Aim of the exercise: What is the number of lines in the entries that contain "strip"? Reply with that number only.

[Saved entries]
════════

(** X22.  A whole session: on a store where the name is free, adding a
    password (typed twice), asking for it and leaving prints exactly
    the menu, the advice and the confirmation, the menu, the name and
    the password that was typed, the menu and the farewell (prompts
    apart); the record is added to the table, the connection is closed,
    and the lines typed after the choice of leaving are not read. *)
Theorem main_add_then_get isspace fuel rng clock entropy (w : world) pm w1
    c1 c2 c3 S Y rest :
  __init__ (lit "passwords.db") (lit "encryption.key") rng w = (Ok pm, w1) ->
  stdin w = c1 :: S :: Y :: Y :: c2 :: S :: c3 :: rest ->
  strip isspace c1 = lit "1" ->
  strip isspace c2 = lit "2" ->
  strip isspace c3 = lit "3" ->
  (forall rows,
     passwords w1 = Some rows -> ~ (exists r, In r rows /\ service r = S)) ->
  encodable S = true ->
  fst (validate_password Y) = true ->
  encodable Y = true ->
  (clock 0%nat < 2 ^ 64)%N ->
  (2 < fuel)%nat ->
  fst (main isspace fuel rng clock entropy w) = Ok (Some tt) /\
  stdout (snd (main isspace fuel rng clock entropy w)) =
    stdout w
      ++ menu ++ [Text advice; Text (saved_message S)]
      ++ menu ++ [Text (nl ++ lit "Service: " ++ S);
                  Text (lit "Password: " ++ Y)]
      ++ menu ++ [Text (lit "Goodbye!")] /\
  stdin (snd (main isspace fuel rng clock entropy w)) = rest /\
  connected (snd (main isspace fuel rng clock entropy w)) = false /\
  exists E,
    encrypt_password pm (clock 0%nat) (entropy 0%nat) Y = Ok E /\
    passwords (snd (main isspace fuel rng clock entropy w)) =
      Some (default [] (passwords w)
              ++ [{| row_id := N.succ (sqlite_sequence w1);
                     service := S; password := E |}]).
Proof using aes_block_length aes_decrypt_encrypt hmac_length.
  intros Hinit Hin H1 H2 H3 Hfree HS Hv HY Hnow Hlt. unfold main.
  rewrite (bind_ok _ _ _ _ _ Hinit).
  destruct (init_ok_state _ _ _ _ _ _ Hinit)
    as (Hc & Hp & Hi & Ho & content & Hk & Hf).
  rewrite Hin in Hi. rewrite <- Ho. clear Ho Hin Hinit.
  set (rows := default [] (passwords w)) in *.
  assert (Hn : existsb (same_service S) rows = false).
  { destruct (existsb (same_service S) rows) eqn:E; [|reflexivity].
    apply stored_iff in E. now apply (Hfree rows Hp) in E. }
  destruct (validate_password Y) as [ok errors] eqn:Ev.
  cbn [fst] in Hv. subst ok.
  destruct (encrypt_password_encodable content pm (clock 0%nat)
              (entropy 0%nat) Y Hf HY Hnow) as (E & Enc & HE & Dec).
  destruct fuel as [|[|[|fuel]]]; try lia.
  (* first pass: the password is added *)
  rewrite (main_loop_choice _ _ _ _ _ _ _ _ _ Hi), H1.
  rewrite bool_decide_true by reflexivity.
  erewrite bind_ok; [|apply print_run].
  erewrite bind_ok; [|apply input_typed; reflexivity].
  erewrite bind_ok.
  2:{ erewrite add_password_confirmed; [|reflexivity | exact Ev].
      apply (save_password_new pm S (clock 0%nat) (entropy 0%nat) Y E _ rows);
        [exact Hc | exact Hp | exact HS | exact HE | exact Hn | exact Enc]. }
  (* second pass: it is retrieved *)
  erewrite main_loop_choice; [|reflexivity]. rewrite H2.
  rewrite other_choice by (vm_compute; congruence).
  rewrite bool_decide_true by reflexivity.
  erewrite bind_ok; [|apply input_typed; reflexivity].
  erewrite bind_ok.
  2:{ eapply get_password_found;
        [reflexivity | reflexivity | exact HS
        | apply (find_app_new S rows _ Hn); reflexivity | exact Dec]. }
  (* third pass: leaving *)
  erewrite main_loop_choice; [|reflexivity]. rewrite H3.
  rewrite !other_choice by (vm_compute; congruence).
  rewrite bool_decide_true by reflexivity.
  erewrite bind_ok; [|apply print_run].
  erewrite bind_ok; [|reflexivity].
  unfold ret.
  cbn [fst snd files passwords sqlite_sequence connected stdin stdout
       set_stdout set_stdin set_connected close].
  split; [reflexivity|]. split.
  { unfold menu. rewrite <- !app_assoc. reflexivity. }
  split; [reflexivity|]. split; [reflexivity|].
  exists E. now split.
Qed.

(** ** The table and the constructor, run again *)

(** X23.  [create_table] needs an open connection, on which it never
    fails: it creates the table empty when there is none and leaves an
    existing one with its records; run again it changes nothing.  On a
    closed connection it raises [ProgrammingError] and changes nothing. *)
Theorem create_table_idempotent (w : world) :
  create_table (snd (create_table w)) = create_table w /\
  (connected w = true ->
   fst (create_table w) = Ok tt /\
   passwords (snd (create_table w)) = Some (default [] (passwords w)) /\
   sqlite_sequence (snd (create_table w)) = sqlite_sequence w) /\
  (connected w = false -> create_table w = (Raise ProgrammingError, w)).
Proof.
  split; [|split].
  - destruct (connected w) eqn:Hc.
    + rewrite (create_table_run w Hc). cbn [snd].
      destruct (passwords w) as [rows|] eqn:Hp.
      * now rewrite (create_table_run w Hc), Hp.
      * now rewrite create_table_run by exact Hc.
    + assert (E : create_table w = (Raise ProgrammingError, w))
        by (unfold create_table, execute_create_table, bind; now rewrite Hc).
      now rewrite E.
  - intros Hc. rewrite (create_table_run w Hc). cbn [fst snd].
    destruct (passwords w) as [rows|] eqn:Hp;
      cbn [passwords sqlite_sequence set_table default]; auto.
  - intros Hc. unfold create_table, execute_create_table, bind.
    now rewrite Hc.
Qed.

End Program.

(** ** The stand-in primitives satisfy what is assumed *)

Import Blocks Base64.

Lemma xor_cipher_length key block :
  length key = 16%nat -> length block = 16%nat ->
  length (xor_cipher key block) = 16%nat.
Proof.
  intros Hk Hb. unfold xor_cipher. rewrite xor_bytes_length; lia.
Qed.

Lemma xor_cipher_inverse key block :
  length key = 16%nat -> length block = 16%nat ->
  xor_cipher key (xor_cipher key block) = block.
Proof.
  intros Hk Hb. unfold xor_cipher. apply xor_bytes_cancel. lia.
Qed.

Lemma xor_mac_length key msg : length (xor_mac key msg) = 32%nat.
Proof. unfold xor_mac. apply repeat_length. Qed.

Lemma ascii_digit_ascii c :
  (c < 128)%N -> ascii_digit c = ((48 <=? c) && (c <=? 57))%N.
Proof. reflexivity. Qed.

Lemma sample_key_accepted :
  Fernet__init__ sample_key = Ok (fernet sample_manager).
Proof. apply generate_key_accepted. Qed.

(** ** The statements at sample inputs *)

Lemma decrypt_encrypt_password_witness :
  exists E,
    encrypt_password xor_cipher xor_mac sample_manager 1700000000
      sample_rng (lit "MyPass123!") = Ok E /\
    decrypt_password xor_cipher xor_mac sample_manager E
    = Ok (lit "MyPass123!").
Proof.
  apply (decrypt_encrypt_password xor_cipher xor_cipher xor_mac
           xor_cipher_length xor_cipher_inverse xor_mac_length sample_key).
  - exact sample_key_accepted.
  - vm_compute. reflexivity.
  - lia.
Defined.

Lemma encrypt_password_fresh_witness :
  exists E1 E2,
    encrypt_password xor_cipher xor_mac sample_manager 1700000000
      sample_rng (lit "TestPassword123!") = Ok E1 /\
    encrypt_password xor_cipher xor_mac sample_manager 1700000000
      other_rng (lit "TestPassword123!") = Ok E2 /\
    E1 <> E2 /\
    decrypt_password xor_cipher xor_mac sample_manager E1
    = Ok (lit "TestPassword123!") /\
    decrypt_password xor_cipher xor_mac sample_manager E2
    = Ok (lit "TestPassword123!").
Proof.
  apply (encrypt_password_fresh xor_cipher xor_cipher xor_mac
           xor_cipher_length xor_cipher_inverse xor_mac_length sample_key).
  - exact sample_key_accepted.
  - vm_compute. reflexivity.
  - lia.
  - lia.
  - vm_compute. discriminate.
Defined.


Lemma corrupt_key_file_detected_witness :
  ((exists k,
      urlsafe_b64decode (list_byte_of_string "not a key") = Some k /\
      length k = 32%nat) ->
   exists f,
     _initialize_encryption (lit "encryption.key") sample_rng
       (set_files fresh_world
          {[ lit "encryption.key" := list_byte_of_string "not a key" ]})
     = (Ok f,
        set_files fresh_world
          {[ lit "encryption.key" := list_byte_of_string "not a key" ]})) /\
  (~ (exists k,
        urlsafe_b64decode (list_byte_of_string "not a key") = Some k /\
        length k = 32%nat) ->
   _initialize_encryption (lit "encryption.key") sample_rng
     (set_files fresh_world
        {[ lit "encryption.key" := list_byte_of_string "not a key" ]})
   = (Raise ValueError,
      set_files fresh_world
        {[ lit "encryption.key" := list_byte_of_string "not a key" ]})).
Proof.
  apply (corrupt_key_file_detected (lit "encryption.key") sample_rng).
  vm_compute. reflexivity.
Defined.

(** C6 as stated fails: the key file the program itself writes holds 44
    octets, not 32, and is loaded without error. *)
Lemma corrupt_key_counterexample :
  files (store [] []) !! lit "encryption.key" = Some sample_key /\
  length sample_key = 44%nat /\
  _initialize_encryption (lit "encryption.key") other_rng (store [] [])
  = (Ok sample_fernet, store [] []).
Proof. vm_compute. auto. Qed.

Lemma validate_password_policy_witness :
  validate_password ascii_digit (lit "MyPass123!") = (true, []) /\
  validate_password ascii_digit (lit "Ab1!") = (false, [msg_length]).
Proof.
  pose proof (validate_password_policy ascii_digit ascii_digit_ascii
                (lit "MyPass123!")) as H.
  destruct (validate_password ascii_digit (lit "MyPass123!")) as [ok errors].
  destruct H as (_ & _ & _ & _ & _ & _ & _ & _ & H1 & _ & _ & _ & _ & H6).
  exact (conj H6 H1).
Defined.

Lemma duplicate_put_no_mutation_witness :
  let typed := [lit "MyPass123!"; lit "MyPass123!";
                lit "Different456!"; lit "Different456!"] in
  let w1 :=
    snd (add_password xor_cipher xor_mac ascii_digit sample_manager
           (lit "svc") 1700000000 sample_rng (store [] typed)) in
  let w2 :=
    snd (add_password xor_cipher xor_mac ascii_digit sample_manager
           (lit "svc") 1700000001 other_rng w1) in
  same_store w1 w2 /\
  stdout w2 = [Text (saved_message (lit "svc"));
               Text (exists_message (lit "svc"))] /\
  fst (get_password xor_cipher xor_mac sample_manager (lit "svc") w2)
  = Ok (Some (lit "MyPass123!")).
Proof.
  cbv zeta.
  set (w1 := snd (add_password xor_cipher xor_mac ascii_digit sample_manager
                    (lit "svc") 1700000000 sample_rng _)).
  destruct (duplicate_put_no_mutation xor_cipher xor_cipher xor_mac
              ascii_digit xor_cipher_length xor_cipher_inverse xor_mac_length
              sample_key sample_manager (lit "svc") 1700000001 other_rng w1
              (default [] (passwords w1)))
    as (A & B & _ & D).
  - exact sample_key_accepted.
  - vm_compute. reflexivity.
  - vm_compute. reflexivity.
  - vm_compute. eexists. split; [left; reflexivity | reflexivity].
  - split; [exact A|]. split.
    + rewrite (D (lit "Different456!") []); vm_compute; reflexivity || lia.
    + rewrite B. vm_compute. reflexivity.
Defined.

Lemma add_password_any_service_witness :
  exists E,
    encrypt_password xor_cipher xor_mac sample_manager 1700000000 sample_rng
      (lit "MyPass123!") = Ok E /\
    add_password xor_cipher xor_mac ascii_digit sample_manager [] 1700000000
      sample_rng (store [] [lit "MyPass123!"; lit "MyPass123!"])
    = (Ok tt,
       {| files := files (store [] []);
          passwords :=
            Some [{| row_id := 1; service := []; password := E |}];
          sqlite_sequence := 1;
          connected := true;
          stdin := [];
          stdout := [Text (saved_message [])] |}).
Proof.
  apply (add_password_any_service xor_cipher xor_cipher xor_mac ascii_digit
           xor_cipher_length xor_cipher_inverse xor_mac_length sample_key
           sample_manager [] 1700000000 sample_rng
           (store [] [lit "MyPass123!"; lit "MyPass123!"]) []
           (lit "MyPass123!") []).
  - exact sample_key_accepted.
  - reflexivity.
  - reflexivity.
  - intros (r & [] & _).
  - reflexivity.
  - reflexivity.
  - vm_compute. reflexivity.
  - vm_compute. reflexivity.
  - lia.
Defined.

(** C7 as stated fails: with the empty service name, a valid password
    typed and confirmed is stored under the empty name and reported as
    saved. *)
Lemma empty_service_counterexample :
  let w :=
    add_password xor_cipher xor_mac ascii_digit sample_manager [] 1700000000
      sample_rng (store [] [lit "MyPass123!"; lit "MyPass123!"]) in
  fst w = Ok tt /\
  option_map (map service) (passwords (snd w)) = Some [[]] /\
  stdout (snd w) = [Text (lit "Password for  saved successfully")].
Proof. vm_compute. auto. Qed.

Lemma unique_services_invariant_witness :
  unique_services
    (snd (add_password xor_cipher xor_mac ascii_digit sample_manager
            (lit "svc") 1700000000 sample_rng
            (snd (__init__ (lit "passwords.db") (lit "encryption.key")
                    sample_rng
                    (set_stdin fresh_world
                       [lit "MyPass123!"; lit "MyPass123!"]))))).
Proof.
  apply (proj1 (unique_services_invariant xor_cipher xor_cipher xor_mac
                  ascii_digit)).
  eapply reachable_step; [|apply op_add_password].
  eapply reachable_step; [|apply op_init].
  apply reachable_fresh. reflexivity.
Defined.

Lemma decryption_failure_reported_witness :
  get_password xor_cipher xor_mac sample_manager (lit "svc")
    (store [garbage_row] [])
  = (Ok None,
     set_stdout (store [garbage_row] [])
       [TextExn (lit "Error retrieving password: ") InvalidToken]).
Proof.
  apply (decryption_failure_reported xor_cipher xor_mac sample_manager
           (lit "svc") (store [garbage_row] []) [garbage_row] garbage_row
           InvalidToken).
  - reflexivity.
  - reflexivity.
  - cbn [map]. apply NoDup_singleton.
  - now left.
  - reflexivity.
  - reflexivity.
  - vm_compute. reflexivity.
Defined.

════════

Response: 3